[Dataset entries]
(** C3, amended. [safe_path] joins the candidate path to the workspace
    root and resolves it, [..] and links. Where the resolution comes to
    an end without meeting a loop of links, its result is a real path
    (no [..] in it and no link on it), [safe_path] returns it when it is
    the root or below the root, and raises
    [ValueError "Path escapes workspace: ..."] otherwise. Whatever
    [safe_path] returns is the root or below it by its names. The
    resolution itself raises for a name with a NUL character only, and
    [safe_path] hands that [ValueError] on. The depth the model gives
    the resolution is never used up. In a file system without links
    [safe_path] is the one the tools are modelled with, in v1 as in v2.
    For a workspace root that is a real path: [../outside.txt] is
    refused when the root is not [/] and not itself named
    [outside.txt] and [outside.txt] beside the root is no link;
    [a/b/../c.txt] comes to [a/c.txt] below the root and is accepted
    when [a], [a/b] and [a/c.txt] are no links; and a name in the
    workspace that is a link to a real place outside it is refused. *)
Theorem safe_path_stays_in_root (W : Fs.Path) (p : string) (fs : Links.node) :
  (forall q,
      Links.realpath fs (Fs.joinpath W p) = Return (q, true) ->
      Links.real fs q = true
      /\ Links.resolve fs (Fs.joinpath W p) = Return q
      /\ ((exists rest,
              q = (W ++ rest)%list /\ Links.safe_path W p fs = Return q)
          \/ ((forall rest, q <> (W ++ rest)%list)
              /\ Links.safe_path W p fs
                 = Raise (ValueError ("Path escapes workspace: " ++ p)))))
  /\ (forall q, Links.safe_path W p fs = Return q ->
                exists rest, q = (W ++ rest)%list)
  /\ (forall e,
         Links.realpath fs (Fs.joinpath W p) = Raise e ->
         e = ValueError "embedded null byte"
         /\ Links.safe_path W p fs = Raise e)
  /\ (forall more,
         Links.joinrealpath (S (List.length (Links.link_paths fs)) + more)
                            fs [] [] (Fs.joinpath W p)
         = Links.realpath fs (Fs.joinpath W p))
  /\ (Links.link_free fs = true ->
      forall w,
        V2.safe_path W p w = (Links.safe_path W p fs, w)
        /\ V1.safe_path W p w = V2.safe_path W p w)
  /\ (Links.real fs W = true -> Fs.has_nul W = false ->
      W <> [] -> last W EmptyString <> "outside.txt" ->
      Links.readlink fs (removelast W ++ ["outside.txt"])%list = None ->
      Links.safe_path W "../outside.txt" fs
      = Raise (ValueError "Path escapes workspace: ../outside.txt"))
  /\ (Links.real fs W = true -> Fs.has_nul W = false ->
      Links.readlink fs (W ++ ["a"])%list = None ->
      Links.readlink fs (W ++ ["a"; "b"])%list = None ->
      Links.readlink fs (W ++ ["a"; "c.txt"])%list = None ->
      Links.safe_path W "a/b/../c.txt" fs = Return (W ++ ["a"; "c.txt"])%list)
  /\ (forall name target,
         Links.real fs W = true -> Fs.has_nul W = false ->
         Fs.joinpath W name = (W ++ [name])%list ->
         String.eqb name ".." = false ->
         Py.mem_char Py.NUL name = false ->
         Links.readlink fs (W ++ [name])%list = Some target ->
         Fs.is_absolute target = true ->
         Links.real fs (Fs.components target) = true ->
         Fs.has_nul (Fs.components target) = false ->
         Fs.is_relative_to (Fs.components target) W = false ->
         Links.safe_path W name fs
         = Raise (ValueError ("Path escapes workspace: " ++ name))).
Proof.
  split; [|split; [|split; [|split; [|split; [|split; [|split]]]]]].
  - intros q H. destruct (resolve_done fs _ _ H) as [Hq Hr].
    split; [now apply resolved_is_real|]. split; [exact Hr|].
    unfold Links.safe_path. rewrite Hr.
    destruct (Fs.is_relative_to q W) eqn:E.
    + left. apply is_relative_to_prefix in E as [rest E]. now exists rest.
    + right. split; [|reflexivity]. intros rest Hrest.
      assert (Fs.is_relative_to q W = true)
        by (apply is_relative_to_prefix; now exists rest).
      congruence.
  - apply safe_path_returns_below.
  - intros e H.
    split; [now apply (joinrealpath_raises fs _ _ _ _ _ H)|].
    unfold Links.safe_path, Links.resolve. now rewrite H.
  - apply realpath_depth.
  - intros Hfree w. split; [now apply link_free_safe_path | reflexivity].
  - intros HW Hn. apply parent_sibling_refused. now apply real_is_resolved.
  - intros HW Hn. apply inner_parent_accepted. now apply real_is_resolved.
  - intros name target HW Hn Hj Hname Hz Hl Habs Ht Htn Hout.
    apply (link_out_refused W fs name target); try assumption;
      now apply real_is_resolved.
Qed.
Inductive Call : Type :=
| CreateDepthTexture
| DestroyDepthTexture
| SceneUpdate
| UpdateCameraUniforms            (* ends in queue.writeBuffer *)
| GetCurrentTexture
| CreateView
| ConsoleError (message : string)
| ConsoleLog (message : string)
| CreateCommandEncoder
| BeginRenderPass
| SetViewport
| SetScissorRect
| SetPipeline (pipeline : Handle)
| SetBindGroup (index : nat) (group : Handle)
| MaterialUpdateModelUniforms (entity : nat)
| UpdateModelUniforms (entity : nat)
| SetVertexBuffer (slot : nat) (buffer : Handle)
| SetIndexBuffer (buffer : Handle)
| DrawIndexed (count : nat)
| PassEnd
| Finish
| Submit.

Definition Trace : Type := list Call.

Inductive outcome (A : Type) : Type :=
| returned (a : A)
| thrown.
Arguments returned {A} a.
Arguments thrown {A}.

(** What the renderer's surroundings answer during a frame. *)
Record Env : Type := {
  (* whether a call throws, given the calls completed so far *)
  throws : Trace -> Call -> bool;
  (* what [context.getCurrentTexture()] returns; [None] is a falsy value *)
  currentTexture : option Handle;
  devicePixelRatio : float
}.

(** The renderer object, by the fields [render] uses. *)
Record t : Type := mk {
  canvas : Canvas;
  depthTexture : option Handle;
  depthTextureView : option Handle;
  basicPipeline : Handle;
  cameraBindGroup : Handle
}.
(** * The Tailwind CSS syntax tree: walker and printer

    A shallow embedding of [packages/tailwindcss/src/ast.ts]: the node model,
    the self-modifying tree walker [walk] and the printer [toCss], followed
    by the properties of the design document that were checked against them.

    Conventions of the embedding.
    - The node model and the printer work on values: a JavaScript array of
      nodes is a [list AstNode], a node object is a value of [AstNode].  The
      design document's invariant that the tree is a tree (no node is shared
      between two parents) is what makes this exact for the printer.
    - Mutation is explicit state passing: a function that mutates an array or
      a node returns its contents after the call.
    - The walker is embedded twice.  [walk] works on values, for visitors
      that edit the node they are handed and call [replaceWith] once at
      most, with nodes that are not objects of the tree.  [Objects.walk]
      works on a store in which arrays and node objects have identities: the
      visitor may change any object, call [replaceWith] any number of times
      with any nodes, and throw; the index may become negative, and the
      loop then hands [undefined] over.  Replacement is studied there.
    - Both loops go on for as long as the visitor keeps replacing nodes, so
      they are given fuel; [None] means that the fuel ran out, never a
      result. *)

From Stdlib Require Import String Ascii Lia.
From stdpp Require Import base list strings gmap.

§ **WHAT NEEDS TO BE DONE**
From the data above, pick out each line containing "destruct" and copy it.

§ **RESPONSE TO THIS TASK**
  - intros q H. destruct (resolve_done fs _ _ H) as [Hq Hr].
    destruct (Fs.is_relative_to q W) eqn:E.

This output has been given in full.